The most significant impact on overall bank management is caused by the introduction of Expected Credit Loss approach to reflect credit risk in external accounting.
IFRS 9 requires the segmentation of financial assets based on similar credit risk characteristics. For each segment the expected credit loss needs to be calculated taking probability weighted macroeconomic scenarios into account. The calculation needs to consider the deterioration of credit quality since deal conclusion date. For this purpose, IFRS 9 differentiates in total 3 stages, taking 12-month or lifetime expected credit losses into account.
This approach shall ensure that at any time for all individual deals which belong to a specific segment a risk provision is available which covers the embedded credit risk.
The extend to which this risk provision matches with the required risk provision depends on several factors:
- Quality of macroeconomic parameters - Calibration
- Segmentation criteria which are used to identify deals with similar credit risk. Usually limited to few criteria because of limited processing capabilities. This results in a high risk due to distortions in the ECL calculation, since the credit risks of unequal risk objects are offset against each other and no allocation according to their origin is made. Some transactions are allocated too high credit risks, others too little.
- Mathematical approach
Too much risk provision will reduce the income in the income statement. This will reduce the capital in the balance sheet and finally the covering funds in legal reporting. Less covering funds finally limit the entity in doing new business which will have impact on future profit and loss.
Precision of prediction
The precision of Machine Learning-based predictions is done by comparison with other (classical) approaches such as Logit (Logistic Regression) by backtesting of predictions based on the models.

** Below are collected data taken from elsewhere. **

(* ===== verification/PublisherSpec.v ===== *)
(** * What publishing guarantees

    Publishing one job, the worker's rounds and the operator's calls against
    the invariant of the rows, and the jobs that no sequence of operations calls
    a provider for again. *)
From S2P Require Import Prelude PyStr Json Calendar Tables RunModels Quota Accounts Providers Variants Publishing.
From S2P Require Import PublishingRows Publisher.
From stdpp Require Import sorting gmap strings pretty.

Module PublisherSpec.
Import Accounts Providers Variants Publishing PublishingRows Publisher.
Local Open Scope string_scope.
Local Open Scope list_scope.
Local Open Scope Z_scope.

(** ** Publishing one job *)

Section publish.
Context (env : Environment) (lib : Library).
Implicit Types (i k : string) (w : World).

Definition calls_of k w : list (string * string) := List.filter (λ c, bool_decide (c.1 = k)) (pw_calls w).

Definition world_ok w : Prop := rows_ok (pw_rows w) ∧ rows_ok (pw_committed w).

(** Publishing the job [i] leaves the other jobs alone; a commit writes their
    rows as they were. *)
Definition frame i w w' : Prop :=
  only_job i (pw_rows w) (pw_rows w') ∧
  ∀ k, k ≠ i → calls_of k w' = calls_of k w ∧
    (view k (pw_committed w') = view k (pw_committed w) ∨ view k (pw_committed w') = view k (pw_rows w)).

Record published i w w' : Prop := {
  pb_ok : world_ok w';
  pb_frame : frame i w w';
  pb_row : is_Some (row_of i (pw_rows w'));
  pb_settled : posts_of i (pw_rows w) ≠ [] →
    calls_of i w' = calls_of i w ∧ posts_of i (pw_rows w') = posts_of i (pw_rows w) ∧
    (view i (pw_committed w') = view i (pw_committed w) ∨
     posts_of i (pw_committed w') = posts_of i (pw_rows w));
}.

Lemma calls_of_add k i key l :
  k ≠ i → List.filter (λ c : string * string, bool_decide (c.1 = k)) (l ++ [(i, key)]) =
          List.filter (λ c : string * string, bool_decide (c.1 = k)) l.
Proof. intros Hk. rewrite List.filter_app. simpl. rewrite bool_decide_eq_false_2 by done. apply app_nil_r. Qed.

Lemma published_intro i w r' c' counters web calls :
  posts_of i (pw_rows w) = [] → rows_ok r' → only_job i (pw_rows w) r' → is_Some (row_of i r') →
  rows_ok c' → c' = pw_committed w ∨ only_job i (pw_rows w) c' →
  calls = pw_calls w ∨ (∃ key, calls = pw_calls w ++ [(i, key)]) →
  published i w (Build_World r' c' counters web calls).
Proof.
  intros Hp Hr Ho Hrow Hc Hoc Hcalls. split; [done| |done|by rewrite Hp].
  split; [done|]. intros k Hk. split.
  - unfold calls_of. simpl. destruct Hcalls as [->|(key & ->)]; [done|by apply calls_of_add].
  - simpl. destruct Hoc as [->|[Hv _]]; [by left|right; by apply Hv].
Qed.

Lemma published_id i w w' :
  world_ok w → is_Some (row_of i (pw_rows w)) →
  pw_rows w' = pw_rows w → pw_committed w' = pw_committed w → pw_calls w' = pw_calls w → published i w w'.
Proof.
  intros Hok Hrow Hr Hc Hk. split.
  - unfold world_ok. by rewrite Hr, Hc.
  - unfold frame, calls_of. rewrite Hr, Hc, Hk. split; [done|]. intros k _. split; [done|by left].
  - by rewrite Hr.
  - unfold calls_of. rewrite Hr, Hc, Hk. intros _. split_and!; [done..|by left].
Qed.

Lemma wp_on_web {A B} (m : M Web A) (k : A → M World B) Q E w :
  (∀ r web, match r with
            | Ok a => wp (k a) Q E (w <| pw_web := web |>)
            | Raise e => E e (w <| pw_web := web |>)
            end) → wp (on_web m ≫= k) Q E w.
Proof.
  intros H. unfold wp, mbind, M_bind, on_web. destruct (m (pw_web w)) as [[a|e] web]; [exact (H (Ok a) web)|exact (H (Raise e) web)].
Qed.

Lemma wp_quota {A} t t' tenant account action limit window (k : Quota.AccountQuotaDecision → M World A) Q E w :
  (∀ d c, wp (k d) Q E (w <| pw_counters := c |>)) →
  wp (on_counters (Quota.consume_account_quota t t' tenant account action limit window) ≫= k) Q E w.
Proof.
  intros H. unfold wp, mbind, M_bind, on_counters.
  destruct (Quota.consume_eq tenant account action limit window t t' (pw_counters w)) as (d & -> & _).
  exact (H d _).
Qed.

Lemma wp_maybe_commit {A} (b : bool) (k : unit → M World A) Q E w :
  wp (k ()) Q E (if b then w <| pw_committed := pw_rows w |> else w) →
  wp ((if b then commit else mret ()) ≫= k) Q E w.
Proof. by destruct b. Qed.

Lemma wp_commit_end (b : bool) Q E w :
  Q () (if b then w <| pw_committed := pw_rows w |> else w) → wp (if b then commit else mret ()) Q E w.
Proof. by destruct b. Qed.

Lemma maybe_defer_ok tenant i (b : bool) w j (Q : bool → World → Prop) E :
  row_of i (pw_rows w) = Some j →
  (∀ c web, Q false (w <| pw_counters := c |> <| pw_web := web |>)) →
  (∀ (g : PublishingJob → PublishingJob) c web, (∀ j : PublishingJob, same_job j (g j) ∧ pj_retry_count (g j) = pj_retry_count j) →
     let w' := w <| pw_rows ::= set_job i g |> <| pw_counters := c |> <| pw_web := web |> in
     Q true (if b then w' <| pw_committed := pw_rows w' |> else w')) →
  wp (maybe_defer_rate_limit env lib tenant i b) Q E w.
Proof.
  intros Hj Hf Ht. unfold maybe_defer_rate_limit. eapply wp_the_job; [exact Hj|].
  assert (wp (mret false : M World bool) Q E w) as Hret.
  { apply wp_ret. specialize (Hf (pw_counters w) (pw_web w)). by destruct w. }
  destruct (pj_social_account_id j); [|done]. destruct (get_social_account _ _ _) as [account|]; [|done].
  unfold utc_now. apply wp_now. intros t web. apply wp_now. intros t' web'. unfold Quota.consume_publish_quota. apply wp_quota. intros d c.
  destruct (Quota.qd_allowed d).
  - apply wp_ret. exact (Hf c web').
  - apply wp_now. intros now web''. cbn zeta. set (g := λ j : PublishingJob, add_payload _ _).
    apply wp_on_rows, wp_maybe_commit, wp_ret. specialize (Ht g c web'' ltac:(done)). by destruct b.
Qed.

Lemma run_provider_ok provider account assets i key stub w (Q : AuthValidationResult * DraftResult * PublishResult → World → Prop) E :
  (∀ calls web, calls = pw_calls w ∨ (∃ key, calls = pw_calls w ++ [(i, key)]) →
     (∀ x, Q x (w <| pw_calls := calls |> <| pw_web := web |>)) ∧
     (∀ e, E e (w <| pw_calls := calls |> <| pw_web := web |>))) →
  wp (run_provider_publish provider account assets i key stub) Q E w.
Proof.
  intros H. unfold run_provider_publish. destruct (_ && _).
  - apply wp_raise. destruct (H (pw_calls w) (pw_web w)) as [_ He]; [by left|].
    match goal with |- E ?e _ => specialize (He e) end. by destruct w.
  - destruct (H (pw_calls w ++ [(i, key)]) (pw_web w)) as [_ _]; [by right; exists key|].
    apply wp_bind, wp_modify, wp_on_web. intros r web.
    destruct (H (pw_calls w ++ [(i, key)]) web) as [Hq He]; [by right; exists key|].
    destruct r; [apply wp_ret, Hq|apply He].
Qed.

Lemma fail_and_raise_ok {A} i w j a e c (b : bool) (Q : A → World → Prop) (E : exn → World → Prop) :
  open_attempt i (pw_rows w) j a →
  (∀ r' web, rows_ok r' → only_job i (pw_rows w) r' → is_Some (row_of i r') →
     E e (if b then w <| pw_rows := r' |> <| pw_committed := r' |> <| pw_web := web |>
          else w <| pw_rows := r' |> <| pw_web := web |>)) →
  wp (fail_and_raise env i (pa_attempt_key a) e c b) Q E w.
Proof.
  intros Hopen HE. unfold fail_and_raise. apply wp_bind. eapply finalize_failure_ok; [exact Hopen|].
  intros r' j' web Hok Ho Hrow _. apply wp_maybe_commit, wp_raise.
  specialize (HE r' web Hok Ho ltac:(by exists j')). by destruct b.
Qed.
(** Between the preparation and the end of an attempt of the job [i]. *)
Record underway i w w2 : Prop := {
  uw_ok : rows_ok (pw_rows w2);
  uw_only : only_job i (pw_rows w) (pw_rows w2);
  uw_committed : pw_committed w2 = pw_committed w ∨ pw_committed w2 = pw_rows w2;
  uw_calls : pw_calls w2 = pw_calls w ∨ (∃ key, pw_calls w2 = pw_calls w ++ [(i, key)]);
}.

Lemma published_end i w w2 r' (b : bool) web :
  world_ok w → posts_of i (pw_rows w) = [] → underway i w w2 →
  rows_ok r' → only_job i (pw_rows w2) r' → is_Some (row_of i r') →
  published i w (if b then w2 <| pw_rows := r' |> <| pw_committed := r' |> <| pw_web := web |>
                 else w2 <| pw_rows := r' |> <| pw_web := web |>).
Proof.
  intros [_ Hc] Hp [U1 U2 U3 U4] Hr Ho Hrow.
  assert (only_job i (pw_rows w) r') as Ho' by (eapply only_job_trans; [exact U2|exact Ho]).
  destruct b.
  - apply published_intro; try done. by right.
  - apply published_intro; try done; simpl; destruct U3 as [->| ->]; auto.
Qed.

Lemma published_stop i w w2 :
  world_ok w → posts_of i (pw_rows w) = [] → underway i w w2 → is_Some (row_of i (pw_rows w2)) → published i w w2.
Proof.
  intros Hw Hp Huw Hrow. pose proof Huw as [Hr _ _ _].
  pose proof (published_end i w w2 (pw_rows w2) false (pw_web w2) Hw Hp Huw Hr (only_job_refl _ _) Hrow) as H.
  by destruct w2.
Qed.

Lemma underway_web i w w2 calls web :
  underway i w w2 → calls = pw_calls w ∨ (∃ key, calls = pw_calls w ++ [(i, key)]) →
  underway i w (w2 <| pw_calls := calls |> <| pw_web := web |>).
Proof. by intros [? ? ? _]. Qed.

Lemma publish_job_ok tenant i worker (b : bool) w j :
  world_ok w → row_of i (pw_rows w) = Some j → clear i (pw_rows w) →
  wp (publish_job env lib tenant i worker b) (λ _, published i w) (λ _, published i w) w.
Proof.
  intros Hw Hj Hc. pose proof Hw as [Hok _]. unfold publish_job. apply wp_bind.
  eapply maybe_defer_ok; [exact Hj|..]; cycle 1.
  { intros g c web Hg w'. apply wp_ret. assert (rows_ok (pw_rows w')) as Hok'.
    { apply (set_job_ok _ _ _ j); [done..|intros; apply Hg|apply Hg|by intros ?%Hc]. }
    assert (only_job i (pw_rows w) (pw_rows w')) as Ho by apply only_set_job, Hg.
    assert (is_Some (row_of i (pw_rows w'))) as Hrow.
    { exists (g j). simpl. rewrite row_of_set_job by (intros; apply Hg). by rewrite decide_True, Hj. }
    destruct Hw as [_ Hw]. destruct b.
    - split; [by split| |done|intros _; split_and!; [done..|by right]].
      split; [done|]. intros k Hk. split; [done|]. right. by apply Ho.
    - split; [by split| |done|intros _; split_and!; [done..|by left]].
      split; [done|]. intros k Hk. split; [done|]. by left. }
  intros c web. cbn beta iota. apply wp_bind. set (w1 := w <| pw_counters := c |> <| pw_web := web |>).
  apply (prepare_ok _ _ _ i worker w1 j); [done..|intros; by apply published_id|].
  intros Hp r1 j1 a web1 Hopen Ho _ _. apply wp_maybe_commit.
  match goal with |- wp _ _ _ ?x => set (w2 := x) end.
  assert (pw_rows w2 = r1) as Hr2 by by destruct b.
  assert (underway i w w2) as Huw.
  { split; rewrite ?Hr2; [apply (oa_ok _ _ _ _ Hopen)|done|destruct b; by auto|left; by destruct b]. }
  assert (pw_calls w2 = pw_calls w) as Hcalls2 by by destruct b.
  rewrite <- Hr2 in Hopen. clearbody w2. change (posts_of i (pw_rows w) = []) in Hp. clear r1 Hr2 Ho w1.
  eapply wp_the_job; [apply (oa_row _ _ _ _ Hopen)|].
  assert (∀ e c, wp (fail_and_raise env i (pa_attempt_key a) e c b) (λ _ : unit, published i w) (λ _, published i w) w2) as Hfail.
  { intros e k. eapply fail_and_raise_ok; [exact Hopen|]. intros. by apply published_end. }
  destruct (match pj_social_account_id j1 with Some _ => _ | None => _ end) as [account|]; [|apply Hfail].
  destruct (get_job _ _ _) as [cj|]; [|apply Hfail].
  apply wp_bind, wp_lift. destruct (risk_label_from_content_job cj) as [label|e]; cycle 1.
  { apply published_stop; [done..|]. exists j1. apply (oa_row _ _ _ _ Hopen). }
  case_bool_decide; [apply Hfail|]. cbn zeta. apply wp_bind. unfold except_exception. apply wp_try.
  apply run_provider_ok. intros calls web2 Hcalls. rewrite Hcalls2 in Hcalls.
  set (w3 := w2 <| pw_calls := calls |> <| pw_web := web2 |>).
  assert (underway i w w3) as Huw3 by by apply underway_web.
  split; [intros [[validation draft] result]|intros e].
  - cbn beta iota zeta. set (g := λ j : PublishingJob, j <| pj_provider := _ |>). apply wp_on_rows.
    assert (open_attempt i (set_job i g (pw_rows w3)) (g j1) a) as Hopen3 by by apply open_set_job.
    apply wp_bind. eapply finalize_success_ok; [exact Hopen3|]. intros r4 j4 web4 Hok4 Ho4 Hrow4 _.
    apply wp_commit_end. set (w4 := w3 <| pw_rows ::= set_job i g |>) in *.
    assert (only_job i (pw_rows w3) r4) as Ho by (eapply only_job_trans; [|exact Ho4]; by apply only_set_job).
    pose proof (published_end i w w3 r4 b web4 Hw Hp Huw3 Hok4 Ho ltac:(by exists j4)) as Hend. by destruct b.
  - case_match; [|apply wp_raise].
    + apply (fail_and_raise_ok _ w3 j1 a); [done|]. intros. by apply published_end.
    + apply published_stop; [done..|]. exists j1. apply (oa_row _ _ _ _ Hopen).
Qed.
(** ** Rounds and calls of the operator *)

(** A job nothing is done for any more: it has a post, or an ambiguous attempt
    an operator has to look at. *)
Definition settled_in k w : Prop := settled k (pw_rows w) ∧ settled k (pw_committed w).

An example of this is the comparison for prepayment estimates (which has a direct impact on the EAD that is part of the ECL):
Comparison of out-of-sample pool-level predictions of the 5-layer neural network and the logistic regression model
A pool of 2 million mortgages is grouped into 2,000 portfolios by ordering loans according to the borrowers’ FICO score and then sequentially packaging every 1,000 loans into individual portfolios.
For each such portfolio, the figure shows the observed number of prepayments in the next 12 months on the x-axis and the predicted number of prepayments in the next 12 months from the two models, the 5-layer neural network and the logistic regression model, on the y-axis. The x = y line (in black) shows the ideal but hypothetical scenario under which the predicted and the observed number of prepayments coincide. It is seen that the predictions from the 5-layer neural network are much closer to this ideal line than those from the logistic regression model.
The use of Machine Learning helps to improve the quality of ECL parameters such as PD, LGD, EAD and macroeconomic parameters. Doing so the ECL on individual deal level will reflect best the future deterioration of credit quality.